Laccase enzyme can replace chemical additives to improve texture properties and the volume of bread. Laccase encoding gene from Phlebia brevispora, a native fungus from Misiones, Argentina, was expressed in the generally recognized as safe yeast Kluyveromyces lactis. To improve laccase activity, medium conditions were optimized. The use of iron sulfate at a concentration of 1mM led to optimum laccase activity (1289 U·L-1 ) on the fourth day of incubation. SDS-PAGE analysis revealed that the molecular mass of purified laccase was about 180kDa. Optimum pH for the enzyme was 4 and optimum temperature was 40°C. Laccase exhibited high stability at low pH and high temperature.
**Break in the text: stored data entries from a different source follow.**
(** Code [c] calls function [g] with an argument for parameter [q] of [g] that is
    parameter [p] of its own, or is built from it. *)
Definition instantiates (c : CodeUnit) (p : TypeParameterIndex) (g : FunctionDefinitionIndex)
    (q : TypeParameterIndex) (ty : SignatureToken) : Prop :=
  ∃ idx fi d args, CallGeneric idx ∈ cu_code c ∧ at_ (m_function_instantiations m) idx = Some fi ∧
    at_ (m_function_defs m) g = Some d ∧ fdef_function d = fi_handle fi ∧
    at_ (m_signatures m) (fi_type_parameters fi) = Some args ∧ at_ args q = Some ty ∧ mentions p ty.
Definition edge_of (ty : SignatureToken) : Edge :=
  match ty with TypeParameter _ => Identity | ty => TyConApp ty end.

(** An arc of the graph, where [callers] numbers the functions with code *)
Definition inst_arc (callers : list FunctionDefinition) (a b : Node) (w : Edge) : Prop :=
  ∃ d c ty, at_ callers a.1 = Some d ∧ fdef_code d = Some c ∧ instantiates c a.2 b.1 b.2 ty ∧ w = edge_of ty.
(** A cycle of calls that instantiates a parameter with a larger type each time round *)
Definition growing_loop (callers : list FunctionDefinition) : Prop :=
  ∃ a b ty, inst_arc callers a b (TyConApp ty) ∧ rtc (λ x y, ∃ w, inst_arc callers x y w) b a.
End Spec.

(** ** The checker builds the graph of the specification *)

Section Build.
Context {G : Type} `{GraphLaws G Node Edge}.
Notation Checker := (InstantiationLoopChecker G).
Notation arcs := (Node → Node → Edge → Prop).

(** The graph of the checker has the arcs [P]. *)
Record represents (st : Checker) (P : arcs) : Prop := {
  rp_map n i : ilc_node_map st !! n = Some i ↔ graph_nodes (ilc_graph st) !! i = Some n;
  rp_arcs i j w : (i, j, w) ∈ graph_arcs (ilc_graph st) ↔
    ∃ a b, graph_nodes (ilc_graph st) !! i = Some a ∧ graph_nodes (ilc_graph st) !! j = Some b ∧ P a b w;
  rp_nodes a b w : P a b w → is_Some (ilc_node_map st !! a) ∧ is_Some (ilc_node_map st !! b) }.

Definition same_unit (st st' : Checker) : Prop :=
  ilc_module st' = ilc_module st ∧ ilc_func_handle_def_map st' = ilc_func_handle_def_map st.
(** The state afterwards has the arcs [Q] as well. *)
Definition adds_to (Q : arcs) (st st' : Checker) : Prop :=
  same_unit st st' ∧ ∀ P, represents st P → represents st' (λ a b w, P a b w ∨ Q a b w).

Lemma represents_iff st P Q : (∀ a b w, P a b w ↔ Q a b w) → represents st P → represents st Q.
Proof.
  intros Hi [H1 H2 H3]. split; [done| |].
  - intros i j w. rewrite H2. by setoid_rewrite Hi.
  - intros a b w HQ. by eapply H3, Hi.
Qed.
Lemma adds_to_iff P Q st st' : (∀ a b w, P a b w ↔ Q a b w) → adds_to P st st' → adds_to Q st st'.
Proof.
  intros Hi [Hs Ha]. split; [done|]. intros R HR. eapply represents_iff; [|by apply Ha]. cbn. naive_solver.
Qed.
Lemma adds_to_nothing st : adds_to (λ _ _ _, False) st st.
Proof. split; [done|]. intros P. apply represents_iff. naive_solver. Qed.
Lemma adds_to_trans P Q st st1 st2 :
  adds_to P st st1 → adds_to Q st1 st2 → adds_to (λ a b w, P a b w ∨ Q a b w) st st2.
Proof.
  intros [[H1 H2] Ha] [[H3 H4] Hb]. split; [split; congruence|]. intros R HR.
  eapply represents_iff; [|apply Hb, Ha, HR]. cbn. naive_solver.
Qed.

Lemma adds_to_foldl {A} (f : Checker → A → Checker) (Q : A → arcs) (l : list A) st :
  (∀ x st, x ∈ l → adds_to (Q x) st (f st x)) →
  adds_to (λ a b w, ∃ x, x ∈ l ∧ Q x a b w) st (foldl f st l).
Proof.
  revert st; induction l as [|x l IH]; intros st Hf; cbn [foldl].
  - eapply adds_to_iff; [|apply adds_to_nothing]. cbn. intros a b w. split; [done|]. by intros (x & []%not_elem_of_nil & _).
  - eapply adds_to_iff; [|eapply adds_to_trans; [apply Hf; by left|apply IH; intros; apply Hf; by right]].
    intros a b w. cbn. setoid_rewrite elem_of_cons. naive_solver.
Qed.
Lemma adds_to_try_fold {A} (f : Checker → A → result PartialVMError Checker) (Q : A → arcs) (l : list A) st :
  (∀ x st', x ∈ l → same_unit st st' → ∃ st2, f st' x = Ok st2 ∧ adds_to (Q x) st' st2) →
  ∃ st', try_fold f l st = Ok st' ∧ adds_to (λ a b w, ∃ x, x ∈ l ∧ Q x a b w) st st'.
Proof.
  revert st; induction l as [|x l IH]; intros st Hf; cbn [try_fold].
  - exists st. split; [done|]. eapply adds_to_iff; [|apply adds_to_nothing]. cbn. intros a b w. split; [done|].
    by intros (x & []%not_elem_of_nil & _).
  - destruct (Hf x st) as (st1 & -> & H1); [by left|done|]. cbn [mbind result_bind].
    destruct (IH st1) as (st2 & -> & H2).
    { intros y st' Hy [Hs1 Hs2]. apply Hf; [by right|]. destruct H1 as [[Hs3 Hs4] _]. split; congruence. }
    exists st2. split; [done|]. eapply adds_to_iff; [|by eapply adds_to_trans].
    intros a b w. cbn. setoid_rewrite elem_of_cons. naive_solver.
Qed.

(** A node that is found or added *)
Lemma get_or_add_node_spec st n i st' :
  get_or_add_node st n = (i, st') →
  same_unit st st' ∧ ∀ P, represents st P → represents st' P ∧
    graph_nodes (ilc_graph st') !! i = Some n ∧
    ∀ j x, graph_nodes (ilc_graph st) !! j = Some x → graph_nodes (ilc_graph st') !! j = Some x.
Proof.
  unfold get_or_add_node. destruct (ilc_node_map st !! n) as [k|] eqn:Hk.
  { intros [= <- <-]. split; [done|]. intros P HP. split_and!; [done| |done]. by apply HP. }
  pose proof (add_node_index (ilc_graph st) n) as Hidx. pose proof (add_node_nodes (ilc_graph st) n) as Hn.
  pose proof (add_node_arcs (ilc_graph st) n) as Ha. destruct (add_node (ilc_graph st) n) as [k g]. cbn in *.
  intros [= <- <-]. split; [done|]. intros P [H1 H2 H3]. unfold ilc_set. cbn.
  assert (∀ j x, graph_nodes (ilc_graph st) !! j = Some x → graph_nodes g !! j = Some x) as Hext.
  { intros j x Hj. rewrite Hn. by apply lookup_app_l_Some. }
  assert (graph_nodes g !! k = Some n) as Hkn.
  { rewrite Hn, Hidx, lookup_app_r by lia. by rewrite Nat.sub_diag. }
  assert (∀ j x, graph_nodes g !! j = Some x ↔ graph_nodes (ilc_graph st) !! j = Some x ∨ j = k ∧ x = n) as Hnodes.
  { intros j x. rewrite Hn, lookup_app_Some. f_equiv. rewrite Hidx, list_lookup_singleton_Some. split.
    - intros [? [? ->]]. split; [lia|done].
    - intros [-> ->]. split; [lia|]. by rewrite Nat.sub_diag. }
  split_and!; [|done|done]. split; cbn.
  - intros x j. rewrite Hnodes. destruct (decide (x = n)) as [->|Hne].
    + rewrite lookup_insert, decide_True by done. split; [intros [= ->]; by right|].
      intros [Hj|[-> _]]; [|done]. apply H1 in Hj. congruence.
    + rewrite lookup_insert_ne by done. rewrite H1. naive_solver.
  - intros a b w. rewrite Ha, H2. setoid_rewrite Hnodes. split; [naive_solver|].
    intros (x & y & Hx & Hy & HP). destruct (H3 _ _ _ HP) as [[i1 Hi1] [i2 Hi2]].
    destruct Hx as [Hx|[-> ->]]; [|congruence]. destruct Hy as [Hy|[-> ->]]; [|congruence]. eauto.
  - intros a b w HP. destruct (H3 _ _ _ HP) as [Hs1 Hs2].
    split; apply lookup_insert_is_Some'; by right.
Qed.
(** The unit uses the struct with no more than its abilities and constraints. *)
Definition linked_struct (sh : StructHandle) : Prop :=
  ∃ id dm dsh, struct_id v sh = Ok id ∧ dependency id.1 dm ∧ struct_of dm id.2 dsh ∧
    is_subset (sh_abilities sh) (sh_abilities dsh) = true ∧
    Forall2 (λ local defined, (stp_is_phantom local = true → stp_is_phantom defined = true) ∧
      is_subset (stp_constraints defined) (stp_constraints local) = true)
      (sh_type_parameters sh) (sh_type_parameters dsh).

(** The function is visible to the unit and has the types that the unit gives it. *)
Definition visible (dm : CompiledModule) (vis : Visibility) : Prop :=
  vis = Public ∨ vis = Script ∨
  vis = Friend ∧ ∃ self friends, self_id v = Ok (Some self) ∧ immediate_friends dm = Ok friends ∧ self ∈ friends.
Definition linked_function (h : FunctionHandle) : Prop :=
  ∃ id dm vis dfh ps rs dps drs, function_id v h = Ok id ∧ dependency id.1 dm ∧
    function_of dm id.2 vis dfh ∧ visible dm vis ∧
    Forall2 (λ local defined, is_subset defined local = true) (fh_type_parameters h) (fh_type_parameters dfh) ∧
    signature_at v (fh_parameters h) = Ok ps ∧ signature_at (VModule dm) (fh_parameters dfh) = Ok dps ∧
    same_names v (VModule dm) ps dps ∧
    signature_at v (fh_return h) = Ok rs ∧ signature_at (VModule dm) (fh_return dfh) = Ok drs ∧
    same_names v (VModule dm) rs drs.

Definition own_function_defs : list FunctionDefinition :=
  match v with VModule m => m_function_defs m | VScript _ => [] end.
(** [vis] is the visibility of the function that the handle at [idx] refers to. *)
Definition visibility_of (idx : FunctionHandleIndex) (vis : Visibility) : Prop :=
  (∃ d, d ∈ own_function_defs ∧ fdef_function d = idx ∧ fdef_visibility d = vis) ∨
  (∃ i h id dm dfh, at_ (view_function_handles v) i = Some h ∧ wrap 16 i = idx ∧ foreign (fh_module h) ∧
     function_id v h = Ok id ∧ dependency id.1 dm ∧ function_of dm id.2 vis dfh).

(** The handle that an instruction calls *)
Definition callee (i : Bytecode) : result StatusCode (option FunctionHandleIndex) :=
  match i with
  | Call idx => Ok (Some idx)
  | CallGeneric idx => finst ← function_instantiation_at v idx; Ok (Some (fi_handle finst))
  | _ => Ok None
  end.
(** A body with the visibility [vis] calls script functions only if it is one itself. *)
Definition calls_allowed (vis : Visibility) (code : list Bytecode) : Prop :=
  ∀ i idx, i ∈ code → callee i = Ok (Some idx) →
    ∃ vis', visibility_of idx vis' ∧ (vis' = Script → vis = Script).

Record linked : Prop := {
  linked_modules : ∀ i h, at_ (view_module_handles v) i = Some h → foreign (wrap 16 i) →
    ∃ id dm, module_id_for_handle v h = Ok id ∧ dependency id dm;
  linked_structs : Forall (λ sh, foreign (sh_module sh) → linked_struct sh) (view_struct_handles v);
  linked_functions : Forall (λ h, foreign (fh_module h) → linked_function h) (view_function_handles v);
  linked_calls : match v with
    | VModule m => Forall (λ d, ∀ c, fdef_code d = Some c → calls_allowed (fdef_visibility d) (cu_code c)) (m_function_defs m)
    | VScript s => calls_allowed Script (cu_code (s_code s))
    end }.
End Linked.

(** ** The pass finds the links *)

Lemma try_fold_inv {E A B} (I : B → Prop) (f : B → A → result E B) l b b' :
  (∀ x c c', x ∈ l → I c → f c x = Ok c' → I c') → I b → try_fold f l b = Ok b' → I b'.
Proof.
  revert b. induction l as [|x l IH]; cbn [try_fold]; intros b Hf Hb H; [by injection H as <-|].
  apply bind_Ok in H as (c & Hc & H). eapply (IH c); [|by eapply Hf; [left|..]|done].
  intros y c1 c2 Hy. apply Hf. by right.
Qed.
Ltac ok_lookups := cbv beta zeta in *; inv_ok; rewrite ?partial_iff in *.

Section Sound.
Context (v : BinaryIndexedView) (deps : list CompiledModule).

Lemma dependency_map_sound self map id dm :
  self_id v = Ok self → dependency_map_of self deps = Ok map → map !! id = Some dm → dependency v deps id dm.
Proof.
  intros Hself Hmap. revert id dm.
  eapply (try_fold_inv (λ map : gmap _ _, ∀ id dm, map !! id = Some dm → dependency v deps id dm)); [| |exact Hmap];
    [|intros id dm; by rewrite lookup_empty].
  intros d map1 map2 Hd IH H. ok_lookups. case_bool_decide as Hne; [|done].
  intros id dm [[-> ->]|[_ ?]]%lookup_insert_Some; [|by apply IH]. unfold dependency. rewrite Hself. naive_solver.
Qed.

Section Names.
Context (map : gmap ModuleId CompiledModule).

(** The names of structs and functions come from the dependencies of the map. *)
Definition struct_names_ok (names : gmap (ModuleId * list N) StructHandleIndex) : Prop :=
  ∀ k i, names !! k = Some i → ∃ dm d dsh, map !! k.1 = Some dm ∧ d ∈ m_struct_defs dm ∧ sd_struct_handle d = i ∧
    struct_handle_at (VModule dm) i = Ok dsh ∧ identifier_at (VModule dm) (sh_name dsh) = Ok k.2.
Definition defines_function (k : ModuleId * list N) (dm : CompiledModule) (d : FunctionDefinition) : Prop :=
  ∃ dfh, map !! k.1 = Some dm ∧ d ∈ m_function_defs dm ∧
    function_handle_at (VModule dm) (fdef_function d) = Ok dfh ∧ identifier_at (VModule dm) (fh_name dfh) = Ok k.2.
Definition function_names_ok (names : gmap (ModuleId * list N) Visibility * gmap (ModuleId * list N) FunctionHandleIndex) : Prop :=
  (∀ k vis, names.1 !! k = Some vis → ∃ dm d, defines_function k dm d ∧ fdef_visibility d = vis) ∧
  (∀ k i, names.2 !! k = Some i → ∃ dm d, defines_function k dm d ∧ fdef_function d = i ∧ visible v dm (fdef_visibility d)).

Lemma may_be_called_spec self dm friends vis :
  self_id v = Ok self → immediate_friends dm = Ok friends → may_be_called self friends vis = true → visible v dm vis.
Proof.
  unfold may_be_called, visible. intros Hs Hf. destruct vis; [done|auto..|].
  destruct self as [self|]; [|done]. rewrite bool_decide_eq_true. eauto 10.
Qed.
Lemma add_struct_names_ok id dm names names' :
  map !! id = Some dm → struct_names_ok names → add_struct_names id dm names = Ok names' → struct_names_ok names'.
Proof.
  intros Hdm Hn. apply try_fold_inv; [|done]. intros d c c' Hd IH H. ok_lookups.
  intros k i [[<- <-]|[_ ?]]%lookup_insert_Some; [|by apply IH]. by exists dm, d, a.
Qed.
Lemma add_function_names_ok self id dm names names' :
  self_id v = Ok self → map !! id = Some dm → function_names_ok names →
  add_function_names self id dm names = Ok names' → function_names_ok names'.
Proof.
  intros Hs Hdm Hn H. unfold add_function_names in H. apply bind_Ok in H as (friends & Hf%partial_iff & H).
  revert H. apply try_fold_inv; [|done]. intros d [c1 c2] c' Hd [IH1 IH2] H. ok_lookups.
  assert (∀ k, (id, a0) = k → defines_function k dm d) as Hdef by (intros ? <-; by exists a).
  split; cbn [fst snd].
  - intros k vis [[Hk <-]|[_ ?]]%lookup_insert_Some; [|by apply IH1]. exists dm, d. auto.
  - intros k i. destruct (may_be_called _ _ _) eqn:Hm; [|apply IH2].
    intros [[Hk <-]|[_ ?]]%lookup_insert_Some; [|by apply IH2]. exists dm, d. split_and!; [auto|done|].
    by eapply may_be_called_spec.
Qed.
End Names.

Lemma function_visibilities_sound map names vis idx x :
  (∀ id dm, map !! id = Some dm → dependency v deps id dm) → function_names_ok map names →
  function_visibilities_of v names.1 = Ok vis → vis !! idx = Some x → visibility_of v deps idx x.
Proof.
  intros Hmap [Hnames _] H. unfold function_visibilities_of in H. revert idx x. cbv zeta in H.
  eapply (try_fold_inv (λ vis : gmap _ _, ∀ idx x, vis !! idx = Some x → visibility_of v deps idx x)); [| |exact H].
  - intros [i h] c c' Hin%elem_of_enumerate IH Hstep. case_bool_decide as Hown; [by injection Hstep as <-|].
    ok_lookups. destruct (names.1 !! a) as [y|] eqn:Hy; injection Hok0 as <-; [|done].
    intros idx x [[<- <-]|[_ ?]]%lookup_insert_Some; [|by apply IH]. right.
    destruct (Hnames _ _ Hy) as (dm & d & (dfh & Hdm & Hd & Hh & Hn) & Hv).
    exists i, h, a, dm, dfh. split_and!; [done|done|done|done|by apply Hmap|]. by exists d.
  - fold (own_function_defs v).
    assert (∀ l (c : gmap FunctionHandleIndex Visibility), (∀ idx x, c !! idx = Some x → visibility_of v deps idx x) → (∀ d, d ∈ l → d ∈ own_function_defs v) →
      ∀ idx x, foldl (λ map d, <[ fdef_function d := fdef_visibility d ]> map) c l !! idx = Some x → visibility_of v deps idx x) as Hfold.
    { induction l as [|d l IH]; intros c Hc Hl idx x; [apply Hc|]. cbn [foldl]. apply IH; [|intros; apply Hl; by right].
      intros idx' x' [[<- <-]|[_ ?]]%lookup_insert_Some; [|by apply Hc]. left. exists d. split_and!; [|done..]. apply Hl. by left. }
    apply Hfold; [|done]. intros idx x. by rewrite lookup_empty.
Qed.

(** What the fields of the context hold *)
Record context_ok (c : Context_) : Prop := {
  co_resolver : dc_resolver c = v;
  co_dependencies : ∀ id dm, dc_dependency_map c !! id = Some dm → dependency v deps id dm;
  co_structs : struct_names_ok (dc_dependency_map c) (dc_struct_id_to_handle_map c);
  co_functions : ∃ vis, function_names_ok (dc_dependency_map c) (vis, dc_func_id_to_handle_map c);
  co_visibilities : ∀ idx x, dc_function_visibilities c !! idx = Some x → visibility_of v deps idx x }.

Lemma Context_new_ok c : Context_new v deps = Ok c → context_ok c.
Proof.
  intros H. unfold Context_new in H.
  apply bind_Ok in H as (self & Hself%partial_iff & H). apply bind_Ok in H as (map & Hmap & H).
  apply bind_Ok in H as (structs & Hs & H). apply bind_Ok in H as (funs & Hf & H).
  apply bind_Ok in H as (vis & Hv & [= <-]).
  pose proof (λ id dm, dependency_map_sound _ _ id dm Hself Hmap) as Hdep.
  assert (struct_names_ok map structs) as Hs'.
  { revert Hs. apply try_fold_inv; [|intros k i; by rewrite lookup_empty].
    intros [id dm] x x' Hin%elem_of_map_to_list Hx. by apply add_struct_names_ok. }
  assert (function_names_ok map funs) as Hf'.
  { revert Hf. apply try_fold_inv; [|split; intros k i; cbn; by rewrite lookup_empty].
    intros [id dm] x x' Hin%elem_of_map_to_list Hx. by eapply add_function_names_ok. }
  split; cbn; [done|done|done| |].
  - exists funs.1. by destruct funs.
  - intros idx x. by eapply function_visibilities_sound.
Qed.
Lemma ref_edge_insert r c' (s : gmap Key Loc) k c b :
  ref_edge {| borrowed_by_ := <[ c' := s ]> (borrowed_by_ r); borrows_from := b; ref_mutable := ref_mutable r |} k c ↔
  (c = c' ∧ is_Some (s !! k)) ∨ (c ≠ c' ∧ ref_edge r k c).
Proof.
  unfold ref_edge. cbn. destruct (decide (c = c')) as [->|Hne].
  - rewrite lookup_insert_eq. naive_solver.
  - rewrite lookup_insert_ne by done. naive_solver.
Qed.
Lemma insert_edge_key e (s : gmap Key Loc) k : is_Some (insert_edge e s !! k) ↔ is_Some (s !! k) ∨ k = edge_key e.
Proof.
  unfold insert_edge. destruct (s !! edge_key e) as [l|] eqn:Hs.
  - split; [by left|]. intros [?| ->]; [done|by exists l].
  - destruct (decide (k = edge_key e)) as [->|]; [rewrite lookup_insert_eq|rewrite lookup_insert_ne by done]; naive_solver.
Qed.

Lemma add_edge_effect g p e c :
  p ≠ c → is_Some (muts g p) → is_Some (muts g c) →
  ∃ g', add_edge (E := E) g p e c = Ok g' ∧ adds (λ p' k' c', p' = p ∧ k' = edge_key e ∧ c' = c) g g'.
Proof.
  intros Hne [rp Hp]%muts_Some [rc Hc]%muts_Some. unfold add_edge. apply N.eqb_neq in Hne as Hneb. rewrite Hneb, Hp.
  cbn [unwrap mbind result_bind]. rewrite lookup_insert_ne, Hc by done. cbn [unwrap mbind result_bind].
  eexists. split; [reflexivity|]. split.
  - intros id. rewrite !muts_insert. cbn. unfold muts. repeat case_decide; subst; by rewrite ?Hp, ?Hc.
  - intros p' k' c'. rewrite !edge_insert. unfold set_borrowed_by. rewrite ref_edge_insert, insert_edge_key.
    assert (ref_edge (set_borrows_from rc ({[p]} ∪ borrows_from rc)) k' c' ↔ ref_edge rc k' c') as -> by done.
    assert (∀ k', is_Some ((default ∅ (borrowed_by_ rp !! c) : gmap Key Loc) !! k') ↔ ref_edge rp k' c) as Hd.
    { intros k2. unfold ref_edge. destruct (borrowed_by_ rp !! c); cbn; [naive_solver|].
      rewrite lookup_empty. split; [by intros [? ?]|naive_solver]. }
    rewrite Hd. assert (edge g p k' c' ↔ ref_edge rp k' c') as Hep by (unfold edge; rewrite Hp; naive_solver).
    assert (edge g c k' c' ↔ ref_edge rc k' c') as Hec by (unfold edge; rewrite Hc; naive_solver).
    destruct (decide (p' = p)), (decide (p' = c)), (decide (c' = c)); subst; naive_solver.
  - intros p' c'. rewrite !back_insert. cbn. rewrite elem_of_union, elem_of_singleton.
    assert (back g c p' ↔ p' ∈ borrows_from rc) as Hbc by (unfold back; rewrite Hc; naive_solver).
    assert (back g p p' ↔ p' ∈ borrows_from rp) as Hbp by (unfold back; rewrite Hp; naive_solver).
    destruct (decide (c' = c)), (decide (c' = p)); subst; naive_solver.
  - intros Hg. apply proper_insert; [apply proper_insert; [done|]|exact (Hg _ _ Hc)].
    intros c' s. cbn. intros [[_ <-]|[_ Hs]]%lookup_insert_Some; [|by apply (Hg _ _ Hp _ _ Hs)].
    intros Hs. assert (is_Some (insert_edge e (default ∅ (borrowed_by_ rp !! c)) !! edge_key e)) as [l Hl].
    { apply insert_edge_key. by right. }
    by rewrite Hs, lookup_empty in Hl.
Qed.

(** ** The invariant *)

Lemma elem_of_children r c : c ∈ children r ↔ is_Some (borrowed_by_ r !! c).
Proof.
  unfold children. rewrite list_elem_of_fmap. split.
  - intros ([c' s] & -> & Hs%elem_of_map_to_list). eauto.
  - intros [s Hs]. exists (c, s). by rewrite elem_of_map_to_list.
Qed.
Lemma forallb_elem {A} (f : A → bool) l : forallb f l = true ↔ ∀ x, x ∈ l → f x = true.
Proof. rewrite forallb_forall. by setoid_rewrite list_elem_of_In. Qed.
Lemma all_refs_spec g ok : all_refs_ok g ok = true ↔ ∀ p r, g !! p = Some r → ok p r = true.
Proof.
  unfold all_refs_ok. rewrite forallb_elem. split.
  - intros Ha p r Hr. apply (Ha (p, r)). by apply elem_of_map_to_list.
  - intros Ha [p r] Hr%elem_of_map_to_list. by apply Ha.
Qed.
Lemma proper_key g p r c : proper g → g !! p = Some r → is_Some (borrowed_by_ r !! c) ↔ ∃ k, edge g p k c.
Proof.
  intros Hg Hr. unfold edge, ref_edge. rewrite Hr. split.
  - intros [s Hs]. destruct (map_choose s (Hg _ _ Hr _ _ Hs)) as (k & l & Hk). exists k, r. eauto 10.
  - intros (k & r' & [= <-] & s & Hs & _). eauto.
Qed.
The application of recombinant laccase to bread decreased hardness, gumminess, and chewiness and increased bread volume. Based on these results, recombinant laccase from P. brevispora with improved yield is a good option for application as an improver of the physicochemical quality of bread at the industrial level. Besides, it will allow us to advance toward our goal of developing healthy alternatives for the bakery industry. No previous work has been reported concerning the heterologous expression of the laccase gene native to the province of Misiones, Argentina, with an aim for application in baking. PRACTICAL APPLICATION: Healthy bakeries became a trend in recent years. The use of the laccase enzyme increases the specific volume and decreases the hardness of bread, being thus an alternative for the replacement of chemical additives in the bakery industry.